Informed of this catastrophe, Phulvanti and Buro’s wife Gahlotan decide to commit sati. Gahlotan is advanced in pregnancy, and before entering the flames she cuts open her belly and draws forth a male child, naming him Rupnath. The women are now dead, and Rupnath is sent to Gahlotan’s mother to be raised.
When Rupnath is older he hears the story of his origins from Deval. In revenge he attacks Jidrav Khichi and kills him. After this he retires from the world to become a sadhu.
Another Rajasthani epic describes the exploits of Devanarayan in about 15,000 verses and 335 songs. The epic singers commit the entire work to memory. Devanarayan is an incarnation of Vishnu who is able to avenge the death of his 24 uncles. The evil party is Raja Basak (Vasuki), the king of the serpents. The Devanarayan singers are Gujars, just like their patrons. It is also sung with a painted scroll (par), but in the rainy months singing with the par is forbidden.
Some characteristic instruments used in these performances are listed below. Although, they are characteristic of Rajasthan, similar instruments are used elsewhere in India.

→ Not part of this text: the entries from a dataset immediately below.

(* ===== verification/Syscall.v ===== *)
(** * System calls: syscall.c, sysproc.c, sysfile.c

    The argument checks of syscall.c, every system call, and the dispatch.
    A string argument is the bytes it denotes; a name buffer starts zeroed
    (the sources leave it uninitialised and fill it before use).  A call that
    sleeps ends in [Asleep]. *)

From stdpp Require Import base list gmap strings.
From Stdlib Require Import ZArith Lia.
From S2P Require Import Prelude CString Proc Format Bio Log Block Fs Kalloc Vm Pipe Console Kern File ProcSys Exec.

Local Open Scope Z_scope.

Section Syscall.
Context {SY : Symbols} {KS : KSymbols}.

(** ** Arguments; [None] is the return value -1 *)

Definition fetchint (addr : Z) : M ker (option Z) :=
  p ← curproc;
  if (p_sz p <=? addr) || (p_sz p <? u32 (addr + 4)) then mret None else
  l ← u_load addr 4;
  mret (Some (i32 (get_le 4 l 0))).

(** fetchstr's loop from address [s] up to [ep]; [acc] is what it passed. *)
Fixpoint fetchstr_loop (s ep : Z) (acc : list Z) (fuel : nat) : M ker (option (list Z)) :=
  match fuel with
  | O => nofuel
  | S f =>
    if s <? ep then
      l ← u_load s 1;
      match l with
      | [c] => if c =? 0 then mret (Some acc) else fetchstr_loop (s + 1) ep (acc ++ [c]) f
      | _ => fault
      end
    else mret None
  end.

Definition fetchstr (addr : Z) : M ker (option (list Z)) :=
  p ← curproc;
  if p_sz p <=? addr then mret None else
  fetchstr_loop addr (p_sz p) [] (S (Z.to_nat (p_sz p - addr))).

Definition argint (n : Z) : M ker (option Z) :=
  p ← curproc;
  fetchint (u32 (tf_esp (p_tf p) + 4 + 4 * n)).

Definition argptr (n size : Z) : M ker (option Z) :=
  p ← curproc;
  oi ← argint n;
  match oi with
  | None => mret None
  | Some i =>
    if (size <? 0) || (p_sz p <=? u32 i) || (p_sz p <? u32 (u32 i + size)) then mret None
    else mret (Some (u32 i))
  end.

Definition argstr (n : Z) : M ker (option (list Z)) :=
  oa ← argint n;
  match oa with
  | None => mret None
  | Some addr => fetchstr (u32 addr)
  end.

(** An argument that is missing makes the call return -1. *)
Definition need {A} (m : M ker (option A)) (k : A -> M ker Z) : M ker Z :=
  o ← m; match o with None => mret (-1) | Some a => k a end.

(** ** sysproc.c *)

Definition sys_fork : M ker Z := fork.
Definition sys_exit : M ker Z := exit ;; mret 0.
Definition sys_wait : M ker Z := wait.
Definition sys_kill : M ker Z := need (argint 0) (fun pid => procm (kill pid)).
Definition sys_getpid : M ker Z := p ← curproc; mret (p_pid p).

Definition sys_sbrk : M ker Z := need (argint 0) (fun n =>
  p ← curproc;
  r ← growproc n;
  if r <? 0 then mret (-1) else mret (i32 (p_sz p))).

(** The loop of sys_sleep; a woken sleeper runs it again. *)
Definition sleep_loop (ticks0 n : Z) : M ker Z :=
  t ← gets (fun s => kr_ticks (f_blk s));
  if u32 (t - ticks0) <? u32 n then
    p ← curproc;
    if p_killed p then mret (-1) else procm (sleep ChTicks) ;; mret 0
  else mret 0.

Definition sys_sleep : M ker Z := need (argint 0) (fun n =>
  t ← gets (fun s => kr_ticks (f_blk s));
  sleep_loop t n).

Definition sys_uptime : M ker Z := t ← gets (fun s => kr_ticks (f_blk s)); mret (i32 t).

(** ** sysfile.c *)

Definition argfd (n : Z) : M ker (option (nat * nat)) :=
  o ← argint n;
  match o with
  | None => mret None
  | Some fd =>
    p ← curproc;
    if (fd <? 0) || (Z.of_nat NOFILE <=? fd) then mret None else
    match p_ofile p !!! Z.to_nat fd with
    | None => mret None
    | Some f => mret (Some (Z.to_nat fd, f))
    end
  end.

Fixpoint fdalloc_scan (l : list (option nat)) (fd : nat) : option nat :=
  match l with
  | [] => None
  | None :: _ => Some fd
  | Some _ :: l' => fdalloc_scan l' (S fd)
  end.

Definition set_fd (fd : nat) (o : option nat) : M ker unit :=
  modproc (fun p => set_ofile (<[fd := o]> (p_ofile p)) p).

Definition fdalloc (f : nat) : M ker (option nat) :=
  p ← curproc;
  match fdalloc_scan (p_ofile p) 0 with
  | None => mret None
  | Some fd => set_fd fd (Some f) ;; mret (Some fd)
  end.

Definition sys_dup : M ker Z := need (argfd 0) (fun '(_, f) =>
  need (fdalloc f) (fun fd => filedup f ;; mret (Z.of_nat fd))).

Definition sys_read : M ker Z := need (argfd 0) (fun '(_, f) =>
  need (argint 2) (fun n => need (argptr 1 n) (fun p => fileread f p n))).

Definition sys_write : M ker Z := need (argfd 0) (fun '(_, f) =>
  need (argint 2) (fun n => need (argptr 1 n) (fun p => filewrite f p n))).

Definition sys_close : M ker Z := need (argfd 0) (fun '(fd, f) =>
  set_fd fd None ;; fileclose f ;; mret 0).

(** struct stat in memory: 20 bytes with padding after type and nlink. *)
Definition stat_bytes (s : stat) (old : list Z) : list Z :=
  let d := put_le 2 (st_type s) old 0 in
  let d := put_le 4 (st_dev s) d 4 in
  let d := put_le 4 (st_ino s) d 8 in
  let d := put_le 2 (st_nlink s) d 12 in
  put_le 4 (st_size s) d 16.

Definition sys_fstat : M ker Z := need (argfd 0) (fun '(_, f) =>
  need (argptr 1 20) (fun st =>
    o ← filestat f;
    match o with
    | None => mret (-1)
    | Some x => old ← u_load st 20; u_store st (stat_bytes x old) ;; mret 0
    end)).

Definition no_name : list Z := replicate DIRSIZ 0.

(** Leave the transaction with an error. *)
Definition fail_op : M ker Z := end_op ;; mret (-1).

Definition link_bad (ip : nat) : M ker Z :=
  ilock (Some ip) ;;
  modi ip (fun d => set_nlink (i16 (di_nlink d - 1)) d) ;;
  iupdate ip ;;
  iunlockput ip ;;
  fail_op.

Definition sys_link : M ker Z := need (argstr 0) (fun old => need (argstr 1) (fun new =>
  begin_op ;;
  oip ← namei devsw_read old;
  match oip with
  | None => fail_op
  | Some ip =>
    ilock (Some ip) ;;
    x ← getino ip;
    if di_type (i_di x) =? T_DIR then iunlockput ip ;; fail_op else
    modi ip (fun d => set_nlink (i16 (di_nlink d + 1)) d) ;;
    iupdate ip ;;
    iunlock (Some ip) ;;
    '(odp, name) ← nameiparent devsw_read new no_name;
    match odp with
    | None => link_bad ip
    | Some dp =>
      ilock (Some dp) ;;
      d ← getino dp;
      x ← getino ip;
      r ← (if negb (i_dev d =? i_dev x) then mret (-1)
           else dirlink devsw_read devsw_write dp (lit name) (i_inum x));
      if r <? 0 then iunlockput dp ;; link_bad ip
      else iunlockput dp ;; iput ip ;; end_op ;; mret 0
    end
  end)).

(** isdirempty's loop from [off]. *)
Fixpoint isdirempty_loop (dp : nat) (off : Z) (fuel : nat) : M ker bool :=
  match fuel with
  | O => nofuel
  | S f =>
    x ← getino dp;
    if off <? di_size (i_di x) then
      '(r, de) ← kreadi dp off de_size;
      if negb (r =? de_size) then panic "isdirempty: readi"
      else if negb (de_inum de =? 0) then mret false
      else isdirempty_loop dp (off + de_size) f
    else mret true
  end.

Definition isdirempty (dp : nat) : M ker bool :=
  x ← getino dp; isdirempty_loop dp (2 * de_size) (dir_fuel (di_size (i_di x))).

Definition dot : list Z := [46].
Definition dotdot : list Z := [46; 46].

Definition unlink_bad (dp : nat) : M ker Z := iunlockput dp ;; fail_op.

Definition sys_unlink : M ker Z := need (argstr 0) (fun path =>
  begin_op ;;
  '(odp, name) ← nameiparent devsw_read path no_name;
  match odp with
  | None => fail_op
  | Some dp =>
    ilock (Some dp) ;;
    if (namecmp (lit name) (lit dot) =? 0) || (namecmp (lit name) (lit dotdot) =? 0) then unlink_bad dp else
    r ← dirlookup devsw_read dp (lit name);
    match r with
    | None => unlink_bad dp
    | Some (ip, off) =>
      ilock (Some ip) ;;
      x ← getino ip;
      if di_nlink (i_di x) <? 1 then panic "unlink: nlink < 1" else
      full ← (if di_type (i_di x) =? T_DIR then e ← isdirempty ip; mret (negb e) else mret false);
      if full : bool then iunlockput ip ;; unlink_bad dp else
      w ← kwritei dp (replicate 16 0) off de_size;
      if negb (w =? de_size) then panic "unlink: writei" else
      (if di_type (i_di x) =? T_DIR
       then modi dp (fun d => set_nlink (i16 (di_nlink d - 1)) d) ;; iupdate dp else mret tt) ;;
      iunlockput dp ;;
      modi ip (fun d => set_nlink (i16 (di_nlink d - 1)) d) ;;
      iupdate ip ;;
      iunlockput ip ;;
      end_op ;;
      mret 0
    end
  end).

(** create's "." and ".." entries. *)
Definition create_dots (dp ip : nat) : M ker unit :=
  modi dp (fun d => set_nlink (i16 (di_nlink d + 1)) d) ;;
  iupdate dp ;;
  x ← getino ip;
  d ← getino dp;
  r ← dirlink devsw_read devsw_write ip (lit dot) (i_inum x);
  r ← (if r <? 0 then mret r else dirlink devsw_read devsw_write ip (lit dotdot) (i_inum d));
  if r <? 0 then panic "create dots" else mret tt.

Definition set_dev (major minor : Z) (d : dinode) : dinode :=
  mkdinode (di_type d) major minor 1 (di_size d) (di_addrs d).

Definition create (path : list Z) (type major minor : Z) : M ker (option nat) :=
  '(odp, name) ← nameiparent devsw_read path no_name;
  match odp with
  | None => mret None
  | Some dp =>
    ilock (Some dp) ;;
    r ← dirlookup devsw_read dp (lit name);
    match r with
    | Some (ip, _) =>
      iunlockput dp ;;
      ilock (Some ip) ;;
      x ← getino ip;
      if (type =? T_FILE) && (di_type (i_di x) =? T_FILE) then mret (Some ip)
      else iunlockput ip ;; mret None
    | None =>
      d ← getino dp;
      ip ← ialloc (i_dev d) type;
      ilock (Some ip) ;;
      modi ip (set_dev (i16 major) (i16 minor)) ;;
      iupdate ip ;;
      (if type =? T_DIR then create_dots dp ip else mret tt) ;;
      x ← getino ip;
      r ← dirlink devsw_read devsw_write dp (lit name) (i_inum x);
      if r <? 0 then panic "create: dirlink" else
      iunlockput dp ;;
      mret (Some ip)
    end
  end.

Definition O_WRONLY : Z := 1.
Definition O_RDWR : Z := 2.
Definition O_CREATE : Z := 512.
Definition has (mode flag : Z) : bool := negb (Z.land mode flag =? 0).

(** sys_open after the inode is found and locked. *)
Definition open_file (ip : nat) (omode : Z) : M ker Z :=
  o ← filealloc;
  match o with
  | None => iunlockput ip ;; fail_op
  | Some f =>
    ofd ← fdalloc f;
    match ofd with
    | None => fileclose f ;; iunlockput ip ;; fail_op
    | Some fd =>
      iunlock (Some ip) ;;
      end_op ;;
      modfile f (fun x => mkfile FD_INODE (f_ref x) (negb (has omode O_WRONLY))
        (has omode O_WRONLY || has omode O_RDWR) (f_pipe x) (Some ip) 0) ;;
      mret (Z.of_nat fd)
    end
  end.

Definition sys_open : M ker Z := need (argstr 0) (fun path => need (argint 1) (fun omode =>
  begin_op ;;
  if has omode O_CREATE then
    oip ← create path T_FILE 0 0;
    match oip with
    | None => fail_op
    | Some ip => open_file ip omode
    end
  else
    oip ← namei devsw_read path;
    match oip with
    | None => fail_op
    | Some ip =>
      ilock (Some ip) ;;
      x ← getino ip;
      if (di_type (i_di x) =? T_DIR) && negb (omode =? 0) then iunlockput ip ;; fail_op
      else open_file ip omode
    end)).

(** mkdir and mknod share their end. *)
Definition made (oip : option nat) : M ker Z :=
  match oip with
  | None => fail_op
  | Some ip => iunlockput ip ;; end_op ;; mret 0
  end.

Definition sys_mkdir : M ker Z :=
  begin_op ;;
  opath ← argstr 0;
  match opath with
  | None => fail_op
  | Some path => oip ← create path T_DIR 0 0; made oip
  end.

Definition sys_mknod : M ker Z :=
  begin_op ;;
  opath ← argstr 0;
  match opath with
  | None => fail_op
  | Some path =>
    omaj ← argint 1;
    match omaj with
    | None => fail_op
    | Some major =>
      omin ← argint 2;
      match omin with
      | None => fail_op
      | Some minor => oip ← create path T_DEV major minor; made oip
      end
    end
  end.

Definition sys_chdir : M ker Z :=
  begin_op ;;
  opath ← argstr 0;
  oip ← (match opath with None => mret None | Some path => namei devsw_read path end);
  match oip with
  | None => fail_op
  | Some ip =>
    ilock (Some ip) ;;
    x ← getino ip;
    if negb (di_type (i_di x) =? T_DIR) then iunlockput ip ;; fail_op else
    iunlock (Some ip) ;;
    p ← curproc;
    cwd ← deref (fun _ => p_cwd p);
    iput cwd ;;
    end_op ;;
    modproc (set_cwd (Some ip)) ;;
    mret 0
  end.

(** sys_exec's loop: the argument strings from index [i] on. *)
Fixpoint fetch_argv (uargv : Z) (i : Z) (k : nat) : M ker (option (list (list Z))) :=
  match k with
  | O => mret None
  | S k' =>
    ou ← fetchint (u32 (uargv + 4 * i));
    match ou with
    | None => mret None
    | Some uarg =>
      if uarg =? 0 then mret (Some []) else
      os ← fetchstr (u32 uarg);
      match os with
      | None => mret None
      | Some s => r ← fetch_argv uargv (i + 1) k'; mret ((cons s) <$> r)
      end
    end
  end.

Definition sys_exec : M ker Z := need (argstr 0) (fun path => need (argint 1) (fun uargv =>
  need (fetch_argv (u32 uargv) 0 (Z.to_nat MAXARG)) (fun argv => exec path argv))).

Definition sys_pipe : M ker Z := need (argptr 0 8) (fun fd =>
  need pipealloc (fun '(rf, wf) =>
    o0 ← fdalloc rf;
    match o0 with
    | None => fileclose rf ;; fileclose wf ;; mret (-1)
    | Some fd0 =>
      o1 ← fdalloc wf;
      match o1 with
      | None => set_fd fd0 None ;; fileclose rf ;; fileclose wf ;; mret (-1)
      | Some fd1 =>
        u_store fd (word (Z.of_nat fd0)) ;; u_store (fd + 4) (word (Z.of_nat fd1)) ;; mret 0
      end
    end)).

(** ** syscall *)

(** The table syscalls[]. *)
Definition syscalls (num : Z) : option (M ker Z) :=
  match num with
  | 1 => Some sys_fork | 2 => Some sys_exit | 3 => Some sys_wait | 4 => Some sys_pipe
  | 5 => Some sys_read | 6 => Some sys_kill | 7 => Some sys_exec | 8 => Some sys_fstat
  | 9 => Some sys_chdir | 10 => Some sys_dup | 11 => Some sys_getpid | 12 => Some sys_sbrk
  | 13 => Some sys_sleep | 14 => Some sys_uptime | 15 => Some sys_open | 16 => Some sys_write
  | 17 => Some sys_mknod | 18 => Some sys_unlink | 19 => Some sys_link | 20 => Some sys_mkdir
  | 21 => Some sys_close | _ => None
  end.

(** "%d %s: unknown sys call %d\n" *)
Definition unknown_call : list Z :=
  [37;100;32;37;115;58;32;117;110;107;110;111;119;110;32;115;121;115;32;99;97;108;108;32;37;100;10].

(** syscall; the result is whether the process is still there: sys_exit
    does not return. *)
Definition syscall : M ker bool :=
  p ← curproc;
  let num := i32 (tf_eax (p_tf p)) in
  match syscalls num with
  | Some f =>
    if num =? 2 then f ;; mret false else
    r ← f;
    modproc (fun p => set_tf (tf_set_eax (u32 r) (p_tf p)) p) ;; mret true
  | None =>
    conm (cprintf unknown_call [AWord (p_pid p); AStr (Some (cstr (p_name p))); AWord num]) ;;
    modproc (fun p => set_tf (tf_set_eax (u32 (-1)) (p_tf p)) p) ;; mret true
  end.

End Syscall.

The sarangi is a popular folk music instrument and is found in various forms in Rajasthan. The Langas use the ‘Sindhi sarangi’. It is made with four main wires. The bowing of these instruments is a skillful exercise, often supported by the sound of the ghungru bells that are tied to the bow to make the beat prominent. Another remarkable bowed instrument is the kamayacha of the Manganiyars, with its big, circular resonator, that produces a deep, booming sound. The ektara is a single-string instrument, but it is mounted on the belly of a gourd attached to a body made of bamboo
The algoza is twin flutes played together. The satara of the Langas has one long flute and another flute to provide the drone. The narh or nad is a flute into which the player whistles while at the same time gurgling a song in his throat or actually singing intermittently to haunting effect.
Bells of different kind, used for accompaniment, include the manjiras, small brass hemispheres that are struck against each other. The jhanit and the tala are different kinds of manjiras. A metal plate, the thali, is also commonly used. This is struck in various ways, producing different kinds of tones and rhythms. Rhythmic music is also provided by the kartals, which are disc jinglers, struck against each other.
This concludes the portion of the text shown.